Stockholders' preemptive rights.

(a) The stockholders of a corporation do not have a preemptive right to acquire the corporation's unissued stock except to the extent the certificate of incorporation so provides.

(b) A statement included in the certificate of incorporation that "the corporation elects to have preemptive rights" (or words of similar effect) means that the following principles apply except to the extent the certificate of incorporation expressly provides otherwise:

(1) The stockholders of the corporation have a preemptive right, granted on uniform terms and conditions prescribed by the board of directors to provide a fair and reasonable opportunity to exercise the right, to acquire proportional amounts of the corporation's unissued stock upon the decision of the board of directors to issue them.

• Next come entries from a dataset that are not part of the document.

Lemma history_served count cap ops s s' :
  engine_history ops s = Some s' -> served count cap s -> all_end s -> Forall sound_op ops -> NoDup (omap new_task ops) ->
  (forall id, id ∈ omap new_task ops -> tasks (manager (engine s)) !! id = None /\ id ∉ accepted s) ->
  served count cap s' /\ all_end s'.
Proof.
  revert s. induction ops as [|[now op] ops IH]; intros s E Hs He Hop Hd Hf; [by injection E as <-|].
  apply Forall_cons in Hop as [Ho Hop]. cbn [engine_history] in E. destruct (engine_step now op s) as [s1|] eqn:E1; [|done]. cbn in E.
  assert (omap new_task ((now, op) :: ops) = option_list (new_task (now, op)) ++ omap new_task ops) as Eo
    by (cbn [omap list_omap]; by destruct (new_task (now, op))).
  rewrite Eo in Hd, Hf. apply NoDup_app in Hd as (_ & Hne & Hd).
  destruct (served_step _ _ _ _ _ _ E1 Hs He Ho) as ([Hs1 He1] & Hm & Hacc).
  { intros id Hid. apply Hf, elem_of_app. left. rewrite Hid. by left. }
  apply (IH s1 E Hs1 He1 Hop Hd). intros id Hid. destruct (Hf id) as [Hn Hna]; [apply elem_of_app; by right|].
  assert (new_task (now, op) <> Some id) as Hnew by (intros Hid'; apply (Hne id); [rewrite Hid'; by left|done]).
  split; [|intros Hin; by destruct (Hacc id Hin)].
  destruct (tasks (manager (engine s1)) !! id) as [r1|] eqn:Er; [exfalso|done].
  destruct (steps_later any_event _ _ _ _ _ Hm Er) as [|(r & Er0 & _)]; congruence.
Qed.
(** *** Working off *)

(** The steps of the workers and of what enters their reports, when the runs end as [outcome] says. *)
Definition worker_op (outcome : str -> WorkerResult) (op : EngineOp) : Prop :=
  match op with
  | Take _ | Enter _ => True
  | Begin _ runtime => runtime = Ok tt
  | Report _ r => exists id, r = outcome id
  | Spawn _ _ _ _ _ _ _ _ _ | Manage _ => False
  end.

Lemma pending_set_worker i w0 w s reports' :
  workers (pool (engine s)) !! i = Some w0 ->
  (pending_steps (with_reports reports' (with_engine (set_pool (set_worker i w (pool (engine s))) (engine s)) s)) + worker_steps w0 + length (reports s)
   = pending_steps s + worker_steps w + length reports')%nat.
Proof. intros E. unfold pending_steps. cbn -[list_sum Nat.mul]. pose proof (worker_steps_insert _ i w0 w E). lia. Qed.

Lemma worker_op_decreases outcome now op s s' :
  worker_op outcome op -> engine_step now op s = Some s' -> (pending_steps s' < pending_steps s)%nat /\ accepted s' = accepted s.
Proof.
  intros Hop E. destruct op as [| |i|i runtime|i r|k]; try done; cbn [engine_step] in E.
  - destruct (take i _) as [[p w]|] eqn:Et; [|done]. injection E as <-. split; [|done]. unfold take in Et.
    destruct (workers (pool (engine s)) !! i) as [[]|] eqn:Ew; try done. destruct (queue (pool (engine s))) as [|w1 q] eqn:Eq; [done|].
    injection Et as <- <-. unfold pending_steps. rewrite Eq. cbn -[list_sum Nat.mul]. cbn [length].
    pose proof (worker_steps_insert _ i _ (Holding w1) Ew) as Hi. cbn [worker_steps] in Hi. lia.
  - cbn in Hop. subst runtime. destruct (workers (pool (engine s)) !! i) as [[|w|w|]|] eqn:Ew; try done. injection E as <-.
    destruct (start_task _ _ _) as [m [st|e]]; (split; [|done]).
    + pose proof (pending_set_worker i _ (Busy w) s (reports s) Ew) as Hi. cbn [worker_steps] in Hi.
      match goal with |- (pending_steps ?x < _)%nat => change (pending_steps x) with
        (pending_steps (with_reports (reports s) (with_engine (set_pool (set_worker i (Busy w) (pool (engine s))) (engine s)) s))) end. lia.
    + pose proof (pending_set_worker i _ Idle s (reports s ++ [(work_task w, WorkerError ("failed to start task: " ++ task_manager_error_to_string e))]) Ew) as Hi.
      rewrite length_app in Hi. cbn [worker_steps length] in Hi.
      match type of Hi with (pending_steps ?y + _ + _ = _)%nat => match goal with |- (pending_steps ?x < _)%nat => change (pending_steps x) with (pending_steps y) end end. lia.
  - destruct (workers (pool (engine s)) !! i) as [[|w|w|]|] eqn:Ew; try done. injection E as <-. split; [|done].
    pose proof (pending_set_worker i _ Idle s (reports s ++ [(work_task w, r)]) Ew) as Hi. rewrite length_app in Hi. cbn [worker_steps length] in Hi.
    match type of Hi with (pending_steps ?y + _ + _ = _)%nat => match goal with |- (pending_steps ?x < _)%nat => change (pending_steps x) with (pending_steps y) end end. lia.
  - destruct (reports s !! k) as [[id r]|] eqn:Ek; [|done]. injection E as <-. split; [|done]. unfold pending_steps.
    cbn -[list_sum Nat.mul delete]. rewrite length_delete by by eauto. apply lookup_lt_Some in Ek. lia.
Qed.

Definition idle (w : Worker (WorkItem Decimal)) : bool := match w with Idle => true | _ => false end.

(** As long as something is pending some worker can go on. *)
Lemma worker_op_enabled outcome now count cap s :
  pool_ok count cap (pool (engine s)) -> (0 < count)%nat -> (0 < pending_steps s)%nat ->
  exists op s', worker_op outcome op /\ engine_step now op s = Some s'.
Proof.
  intros [_ _ Hw Ha] Hc Hp. destruct (reports s) as [|[id r] l] eqn:Er.
  2:{ exists (Enter 0). cbn [engine_step]. rewrite Er. cbn. eauto. }
  destruct (decide (Forall (fun w => idle w = true) (workers (pool (engine s))))) as [Hi|Hi].
  - destruct (queue (pool (engine s))) as [|w q] eqn:Eq.
    + exfalso. unfold pending_steps in Hp. rewrite Eq, Er in Hp. cbn -[list_sum] in Hp.
      assert (list_sum (List.map worker_steps (workers (pool (engine s)))) = 0%nat) as E; [|lia].
      clear -Hi. induction Hi as [|w ws Hw _ IH]; [done|]. by destruct w.
    + exists (Take 0). cbn [engine_step]. unfold take. rewrite Eq. destruct (workers (pool (engine s))) as [|w1 ws]; [cbn in Hw; lia|].
      apply Forall_cons in Hi as [Hi _]. destruct w1; try done. cbn. eauto.
  - apply not_Forall_Exists in Hi; [|intros w; apply _]. apply Exists_exists in Hi as (w & Hin & Hn). cbn in Hn.
    apply list_elem_of_lookup in Hin as [i Ei]. destruct w as [|w|w|].
    + by destruct Hn.
    + exists (Begin i (Ok tt)). cbn [engine_step]. rewrite Ei. destruct (start_task _ _ _) as [m [st|e]]; by eexists.
    + exists (Report i (outcome [])). cbn [engine_step]. rewrite Ei. eexists. split; [by exists []|done].
    + exfalso. apply Ha. by eapply list_elem_of_lookup_2.
Qed.

Lemma worker_op_sound outcome now op : (forall id, ends (outcome id)) -> worker_op outcome op ->
  sound_op (now, op) /\ new_task (now, op) = None.
Proof. intros Ho Hop. destruct op; try done. destruct Hop as [id ->]. by split; [apply Ho|]. Qed.

Lemma worked_off outcome now count cap s :
  served count cap s -> all_end s -> (0 < count)%nat -> (forall id, ends (outcome id)) ->
  exists ops s', engine_history ops s = Some s' /\ Forall (fun op => fst op = now /\ worker_op outcome (snd op)) ops /\
    (length ops <= pending_steps s)%nat /\ forall id, id ∈ accepted s -> over (manager (engine s')) id.
Proof.
  remember (pending_steps s) as n eqn:En. revert s En. induction n as [n IH] using lt_wf_ind. intros s -> Hs He Hc Ho.
  destruct (decide (0 < pending_steps s)%nat) as [Hp|Hp].
  - destruct (worker_op_enabled outcome now count cap s) as (op & s1 & Hop & E1); [apply Hs|done|done|].
    destruct (worker_op_decreases _ _ _ _ _ Hop E1) as [Hd Hacc]. destruct (worker_op_sound outcome now op Ho Hop) as [Hsound Hnew].
    destruct (served_step _ _ _ _ _ _ E1 Hs He Hsound) as ([Hs1 He1] & _); [by rewrite Hnew|].
    destruct (IH (pending_steps s1) Hd s1 eq_refl Hs1 He1 Hc Ho) as (ops & s' & E' & Hops & Hlen & Hover).
    exists ((now, op) :: ops), s'. split_and!; [cbn [engine_history]; by rewrite E1|by constructor|cbn [length]; lia|by rewrite <- Hacc].
  - exists [], s. split_and!; [done|constructor|cbn [length]; lia|]. intros id Hid. destruct (srv_tasks _ _ _ Hs id Hid) as [Ha|]; [exfalso|done].
    unfold pending_steps in Hp. rewrite at_work_cases in Ha. unfold queued in Ha. destruct Ha as [Ha|[Ha|Ha]].
    + destruct (queue _); [by apply elem_of_nil in Ha|cbn -[list_sum] in Hp; lia].
    + apply list_elem_of_omap in Ha as (w & Hin & Ew). assert (0 < worker_steps w)%nat as Hpos by (destruct w; cbn in Ew |- *; (done || lia)).
      assert (worker_steps w <= list_sum (List.map worker_steps (workers (pool (engine s)))))%nat; [|lia].
      clear -Hin. induction (workers (pool (engine s))) as [|x ws IH]; [by apply elem_of_nil in Hin|].
      unfold list_sum in *. cbn. apply elem_of_cons in Hin as [->|Hin]; [lia|]. specialize (IH Hin). lia.
    + destruct (reports s); [by apply elem_of_nil in Ha|cbn -[list_sum] in Hp; lia].
Qed.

(2) A preemptive right may be waived by a stockholder. A waiver evidenced by a writing is irrevocable even though it is not supported by consideration.

(3) There is no preemptive right with respect to:

(i) stock issued as compensation to directors, officers, employees, or agents of the corporation, its subsidiaries, or affiliates;

(ii) stock issued to satisfy conversion or option rights created to provide compensation to directors, officers, employees, or agents of the corporation, its subsidiaries, or affiliates;

(iii) stock authorized in the certificate of incorporation that is issued within six months from the effective date of incorporation; or

(iv) stock sold otherwise than for cash.

(4) Holders of stock of any class or series without voting power but with preferential rights to distributions have no preemptive rights with respect to stock of any class or series.

(5) Holders of stock of any class or series with voting power but without preferential rights to distributions have no preemptive rights with respect to stock of any class or series with preferential rights to distributions unless the stock with preferential rights is convertible into or carry a right to subscribe for or acquire the stock without preferential rights.

(6) Stock subject to preemptive rights that is not acquired by stockholders may be issued to any person for a period of one year after being offered to stockholders at a consideration set by the board of directors that is not lower than the consideration set for the exercise of preemptive rights. An offer at a lower consideration or after the expiration of one year is subject to the stockholders' preemptive rights.